It happened today - December 24, 2015
On December 24 back in 1979 the Soviet Union invaded Afghanistan. Merry Christmas Jimmy Carter.
Some doves said the invasion would prove to be the Soviets’ Vietnam. It seemed awfully feeble at the time, as did Carter’s response; among the results of this invasion was to doom Carter against Ronald Reagan in the 1980 U.S. presidential election. And yet in retrospect there was some truth to the “Soviet Vietnam” claim. Just not enough.
The invasion was the first open use of Soviet troops outside the areas conquered by the Red Army in the closing stages of World War II. In fact they had been in action in other theatres, including aerial combat against Israel over Suez in the “War of Attrition” from 1967-1970. But there had always been some pretense of serving as advisors, in purely defensive roles etc. Afghanistan was an invasion, and it helped persuade people the U.S.S.R. was aggressive.
Moreover, the Soviets were supposedly invited in by the radical government of Nur Mohammad Taraki, which had seized power in a 1978 coup. But when they reached Kabul Soviet troops staged another coup, executed Taraki and installed Babrak Karmal. Deposing and killing the guy whose invitation supposedly gave their invasion legitimacy pretty much showed their true colours.
The Soviets went on to wage a ruthless war in which large-scale civilian casualties were apparently regarded as operational goals rather than deplorable collateral damage, further undermining their reputation among people who had spent much of the previous decade and a half criticizing American foreign policy as brutal and hypocritical. So in all these ways the invasion did help stiffen Western resolve.
Even Carter’s apparently feeble response, accompanied by baffled and feeble rhetoric, had more sting in it than it seemed to. Boycotting the 1980 Moscow Olympics dealt a serious prestige blow to a regime that, while seeming to scorn the world’s good opinion, actually craved it. And the grain embargo, by upsetting the fragile and cynical bargain in which Russians got a gradually better standard of living in return for an ongoing seedy denial of freedom, helped undermine the Soviet regime.
So did its inability to pacify the Soviet countryside despite its willingness to engage in atrocities. The Soviets were respected for their strength more than anything else, indeed for little else. Including by cowed Western intellectuals who pretended their motivation was more elevated. So if they weren’t strong, they were nothing.
To be sure, the Afghan involvement wasn’t fatal in itself. The Soviet economy was also in terminal condition. And without Reagan, and Thatcher, and John Paul II, and Solidarity in Poland, the regime might have lurched on for another decade beyond its actual collapse in 1991. But it was already quite decrepit. And that undermines the “Soviet Vietnam” thesis because a more robust but equally evil regime might have rolled right over the Afghan resistance, depopulated the countryside and called it peace. Stalin, with the Soviet economy of 1952, might well have done so.

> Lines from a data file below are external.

(* ===== verification/SessionState.v ===== *)
(** * The session lifecycle ([pkg/session/state/state.go])

    The states of a session, the edge list [ValidTransitions] with its
    any-state terminal edges, [IsValid], and the MCP projection of a state. *)

From S2P Require Import Prelude StateMachine.

Definition Created : State := "created".
Definition Finalizing : State := "finalizing".
Definition Ready : State := "ready".
Definition Starting : State := "starting".
Definition Running : State := "running".
Definition InputRequired : State := "input_required".
Definition Suspended : State := "suspended".
Definition ResumePending : State := "resume_pending".
Definition AwaitingClientAction : State := "awaiting_client_action".
Definition Resuming : State := "resuming".
Definition Completed : State := "completed".
Definition Failed : State := "failed".
Definition Cancelled : State := "cancelled".
Definition Expired : State := "expired".

Definition All : list State :=
  [Created; Finalizing; Ready; Starting; Running; InputRequired;
   Suspended; ResumePending; AwaitingClientAction; Resuming;
   Completed; Failed; Cancelled; Expired].

Definition Terminal : list State := [Completed; Failed; Cancelled; Expired].

(** A range loop that returns [true] at the first match. *)
Definition IsTerminal (s : State) : bool :=
  existsb (fun t => bool_decide (s = t)) Terminal.

(** The targets every non-terminal state may be written to. *)
Definition anyStateTerminalTargets : list State := [Failed; Expired; Cancelled].

(** The loop body over a target: append the edge unless it is listed, and
    record it in [listed]. *)
Definition appendEdge (from : State)
    (acc : list Transition * gset Transition) (to : State)
    : list Transition * gset Transition :=
  let e := mkTransition from to in
  if bool_decide (e ∈ acc.2) then acc else (acc.1 ++ [e], {[e]} ∪ acc.2).

(** The loop body over a source state: terminal sources are skipped. *)
Definition appendEdgesFrom (acc : list Transition * gset Transition) (from : State)
    : list Transition * gset Transition :=
  if IsTerminal from then acc
  else foldl (appendEdge from) acc anyStateTerminalTargets.

Definition appendAnyStateTerminalEdges (edges : list Transition) : list Transition :=
  (foldl appendEdgesFrom (edges, list_to_set edges) All).1.

Definition baseEdges : list Transition :=
  [ mkTransition Created Failed;
    (* happy path *)
    mkTransition Created Finalizing;
    mkTransition Finalizing Ready;
    mkTransition Ready Starting;
    mkTransition Starting Running;
    (* /start failure and expiry paths *)
    mkTransition Starting Failed;
    mkTransition Starting Expired;
    (* running: agent-driven transitions *)
    mkTransition Running InputRequired;
    mkTransition Running Suspended;
    mkTransition Running Completed;
    mkTransition Running ResumePending;
    mkTransition Running AwaitingClientAction;
    mkTransition Running Failed;
    mkTransition Running Cancelled;
    mkTransition Running Expired;
    (* input_required exits *)
    mkTransition InputRequired Running;
    mkTransition InputRequired Completed;
    mkTransition InputRequired Cancelled;
    mkTransition InputRequired Expired;
    mkTransition InputRequired Failed;
    mkTransition InputRequired ResumePending;
    mkTransition InputRequired AwaitingClientAction;
    (* suspended exits *)
    mkTransition Suspended Running;
    mkTransition Suspended ResumePending;
    mkTransition Suspended Completed;
    mkTransition Suspended Cancelled;
    mkTransition Suspended Expired;
    mkTransition Suspended Failed;
    mkTransition Suspended AwaitingClientAction;
    (* resume path *)
    mkTransition ResumePending Resuming;
    mkTransition ResumePending AwaitingClientAction;
    mkTransition ResumePending Cancelled;
    mkTransition ResumePending Completed;
    mkTransition ResumePending Expired;
    mkTransition Resuming Running;
    mkTransition Resuming ResumePending;
    mkTransition Resuming AwaitingClientAction;
    mkTransition Resuming Cancelled;
    mkTransition Resuming Completed;
    mkTransition Resuming Expired;
    (* awaiting-client-action exits *)
    mkTransition AwaitingClientAction ResumePending;
    mkTransition AwaitingClientAction Completed;
    mkTransition AwaitingClientAction Cancelled;
    mkTransition AwaitingClientAction Expired ].

Definition ValidTransitions : list Transition := appendAnyStateTerminalEdges baseEdges.

#[export, refine] Instance session_table : TransitionTable :=
  {| all_states := All; valid_transitions := ValidTransitions |}.
Proof.
  apply (bool_decide_unpack (Forall (fun t => From t ∈ All /\ To t ∈ All) ValidTransitions)).
  vm_compute. exact I.
Defined.

Definition IsValid : State -> State -> result InvalidTransitionError unit :=
  StateMachine.IsValid session_table.

(** The metadata map of the MCP surface: nil, or one boolean annotation. *)
Definition MCPProtocolState (s : State) : string * option (string * bool) :=
  if bool_decide (s = Created) || bool_decide (s = Finalizing)
     || bool_decide (s = Ready) || bool_decide (s = Starting) then ("submitted", None)
  else if bool_decide (s = Running) then ("working", None)
  else if bool_decide (s = InputRequired) then ("input_required", None)
  else if bool_decide (s = Suspended) then ("working", Some ("suspended", true))
  else if bool_decide (s = ResumePending) || bool_decide (s = Resuming)
  then ("working", Some ("resuming", true))
  else if bool_decide (s = AwaitingClientAction) then ("input_required", None)
  else if bool_decide (s = Completed) then ("completed", None)
  else if bool_decide (s = Failed) then ("failed", None)
  else if bool_decide (s = Cancelled) then ("canceled", None)
  else if bool_decide (s = Expired) then ("failed", None)
  else ("", None).

(** ** The terminal-edge closure *)

Lemma IsTerminal_iff s : IsTerminal s = true <-> s ∈ Terminal.
Proof.
  unfold IsTerminal. rewrite existsb_exists. setoid_rewrite bool_decide_eq_true.
  setoid_rewrite <- list_elem_of_In. naive_solver.
Qed.

(** What the two loops maintain: the accumulator extends the input, [listed]
    is exactly its edge set, and duplicates are never introduced. *)
Definition acc_wf (edges : list Transition) (acc : list Transition * gset Transition) : Prop :=
  acc.2 = list_to_set acc.1 /\ edges `prefix_of` acc.1 /\ (NoDup edges -> NoDup acc.1).

Lemma appendEdge_wf edges from acc to :
  acc_wf edges acc -> acc_wf edges (appendEdge from acc to).
Proof.
  intros (Hset & Hpre & Hnd). unfold appendEdge. case_bool_decide as Hin; [done|].
  rewrite Hset, elem_of_list_to_set in Hin. repeat split; simpl.
  - rewrite list_to_set_app_L, Hset. set_solver.
  - by apply prefix_app_r.
  - intros Hedges. apply NoDup_app. split_and!; [by apply Hnd| |apply NoDup_singleton].
    intros e He ->%list_elem_of_singleton. done.
Qed.

Lemma appendEdge_elem from acc to e :
  acc.2 = list_to_set acc.1 ->
  e ∈ (appendEdge from acc to).1 <-> e ∈ acc.1 \/ e = mkTransition from to.
Proof.
  intros Hset. unfold appendEdge. case_bool_decide as Hin; simpl.
  - rewrite Hset, elem_of_list_to_set in Hin. naive_solver.
  - rewrite elem_of_app, list_elem_of_singleton. done.
Qed.

(** Folding a body that adds the edges [P] describes adds the union. *)
Lemma fold_elem {A} (body : list Transition * gset Transition -> A ->
                            list Transition * gset Transition)
      (P : A -> Transition -> Prop) edges :
  (forall acc a, acc_wf edges acc -> acc_wf edges (body acc a)) ->
  (forall acc a e, acc_wf edges acc -> e ∈ (body acc a).1 <-> e ∈ acc.1 \/ P a e) ->
  forall l acc, acc_wf edges acc ->
    acc_wf edges (foldl body acc l) /\
    (forall e, e ∈ (foldl body acc l).1 <-> e ∈ acc.1 \/ exists a, a ∈ l /\ P a e).
Proof.
  intros Hwf Hel l. induction l as [|a l IH]; intros acc Hacc; simpl.
  - split; [done|]. set_solver.
  - destruct (IH (body acc a)) as [Hw He]; [by apply Hwf|]. split; [done|].
    intros e. rewrite He, Hel by done. set_solver.
Qed.

Lemma appendEdgesFrom_spec edges acc from :
  acc_wf edges acc ->
  acc_wf edges (appendEdgesFrom acc from) /\
  (forall e, e ∈ (appendEdgesFrom acc from).1 <->
     e ∈ acc.1 \/ (IsTerminal from = false /\ From e = from /\
                   To e ∈ anyStateTerminalTargets)).
Proof.
  intros Hacc. unfold appendEdgesFrom. destruct (IsTerminal from).
  { split; [done|]. naive_solver. }
  destruct (fold_elem (appendEdge from) (fun to e => e = mkTransition from to) edges)
    with (l := anyStateTerminalTargets) (acc := acc) as [Hw He]; [| |done|].
  - intros ? ?. apply appendEdge_wf.
  - intros ? ? ? (Hset & _). by apply appendEdge_elem.
  - split; [done|]. intros e. etransitivity; [exact (He e)|].
    apply or_iff_compat_l. destruct e as [f t]; simpl. split.
    + intros (a & Ha & [= -> ->]). exact (conj eq_refl (conj eq_refl Ha)).
    + intros (_ & -> & Ha). exact (ex_intro _ t (conj Ha eq_refl)).
Qed.

(** [appendAnyStateTerminalEdges] computes exactly the closure its
    comment describes: for every edge list, the result starts with that list,
    keeps it duplicate-free, and its edges are those of the list together
    with an edge to failed, expired and cancelled from every non-terminal
    state. *)
Lemma appendAnyStateTerminalEdges_closure (edges : list Transition) :
  edges `prefix_of` appendAnyStateTerminalEdges edges /\
  (NoDup edges -> NoDup (appendAnyStateTerminalEdges edges)) /\
  (forall e, e ∈ appendAnyStateTerminalEdges edges <->
     e ∈ edges \/ (From e ∈ All /\ IsTerminal (From e) = false /\
                   To e ∈ anyStateTerminalTargets)).
Proof.
  destruct (fold_elem appendEdgesFrom
              (fun from e => IsTerminal from = false /\ From e = from /\
                             To e ∈ anyStateTerminalTargets) edges)
    with (l := All) (acc := (edges, list_to_set edges : gset Transition))
    as [(_ & Hpre & Hnd) He].
  - intros ? ? ?. by apply appendEdgesFrom_spec.
  - intros ? ? ? Hacc. by apply (appendEdgesFrom_spec edges).
  - unfold acc_wf. simpl. split_and!; [reflexivity|reflexivity|tauto].
  - split_and!; [exact Hpre|exact Hnd|]. intros e. unfold appendAnyStateTerminalEdges.
    etransitivity; [exact (He e)|]. apply or_iff_compat_l. clear. split.
    + intros (a & Ha & Ht & <- & Hto). exact (conj Ha (conj Ht Hto)).
    + intros (Ha & Ht & Hto). exact (ex_intro _ (From e) (conj Ha (conj Ht (conj eq_refl Hto)))).
Qed.

#[global] Strategy 2000 [appendAnyStateTerminalEdges].

(** ** Runs of the session machine *)

Abbreviation session_step := (StateMachine.step session_table).

(** Facts about the finite edge list are checked by evaluation. *)
Lemma terminal_no_successors :
  Forall (fun s => successors session_table s = []) Terminal.
Proof. repeat (constructor; [vm_compute; reflexivity|]). constructor. Qed.

Lemma created_reaches_all :
  Forall (fun s => s ∈ reach session_table 6 Created) All.
Proof.
  apply (bool_decide_unpack (Forall (fun s => s ∈ reach session_table 6 Created) All)).
  vm_compute. exact I.
Qed.

Lemma terminal_irreducible s : IsTerminal s = true -> irreducible session_table s.
Proof.
  intros Hs%IsTerminal_iff. apply irreducible_successors.
  pose proof terminal_no_successors as Hf. rewrite Forall_forall in Hf. by apply Hf.
Qed.

Lemma table_edges : @valid_transitions session_table = ValidTransitions.
Proof. reflexivity. Qed.

Lemma nonterminal_to_target s t :
  s ∈ All -> IsTerminal s = false -> t ∈ anyStateTerminalTargets ->
  session_step s t.
Proof.
  intros Hs Ht Hin. apply step_iff. rewrite table_edges. unfold ValidTransitions.
  destruct (appendAnyStateTerminalEdges_closure baseEdges) as (_ & _ & He).
  apply He. right. exact (conj Hs (conj Ht Hin)).
Qed.

(** C36. The session machine: a legal edge never leaves a terminal state, so a
    run that enters one stays there; from every non-terminal state one legal
    step leads to failed, expired and cancelled; and every declared state is
    reachable from created. *)
Theorem session_lifecycle (s t : State) :
  (IsValid s t = Ok tt -> IsTerminal s = false /\ s ∈ All /\ t ∈ All) /\
  (IsTerminal s = true -> rtc session_step s t -> t = s) /\
  (s ∈ All -> IsTerminal s = false -> t ∈ anyStateTerminalTargets -> IsValid s t = Ok tt) /\
  (s ∈ All -> rtc session_step Created s).
Proof.
  split_and!.
  - intros Hv. pose proof (step_edge session_table s t Hv) as Hst.
    split; [|exact (step_known session_table s t Hst)].
    destruct (IsTerminal s) eqn:Hs; [|reflexivity].
    destruct (terminal_irreducible s Hs t Hst).
  - intros Hs. exact (irreducible_rtc session_table s t (terminal_irreducible s Hs)).
  - intros Hs Ht Hin. destruct (nonterminal_to_target s t Hs Ht Hin) as [? ? Hv]. exact Hv.
  - intros Hs. apply (reach_sound session_table 6). pose proof created_reaches_all as Hf.
    rewrite Forall_forall in Hf. exact (Hf s Hs).
Qed.

(** The MCP surface shows a terminal task state exactly for the terminal
    session states, so a client never sees a live session as finished nor a
    finished one as live. *)
Theorem mcp_terminal_iff (s : State) :
  (MCPProtocolState s).1 ∈ ["completed"; "failed"; "canceled"] <-> IsTerminal s = true.
Proof.
  rewrite IsTerminal_iff. unfold MCPProtocolState.
  repeat (case_bool_decide; [subst; vm_compute; set_solver|]). simpl.
  unfold Terminal. set_solver.
Qed.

Finally, it is worth noting that the resistance the Soviet invasion aroused, and hardened in battle, and that Reagan helped arm especially with missiles capable of downing Soviet helicopter gunships, turned into the Taliban. So if Afghanistan was a critical defeat for the Soviets, it was not a victory for the world.
Thus the argument that cruel power was ultimately self-defeating, that the West didn’t really need to worry about the invasion because it would prove a quagmire, turned out to be fatuous in the short run, plausible in the medium run, and fatuous again in the long run.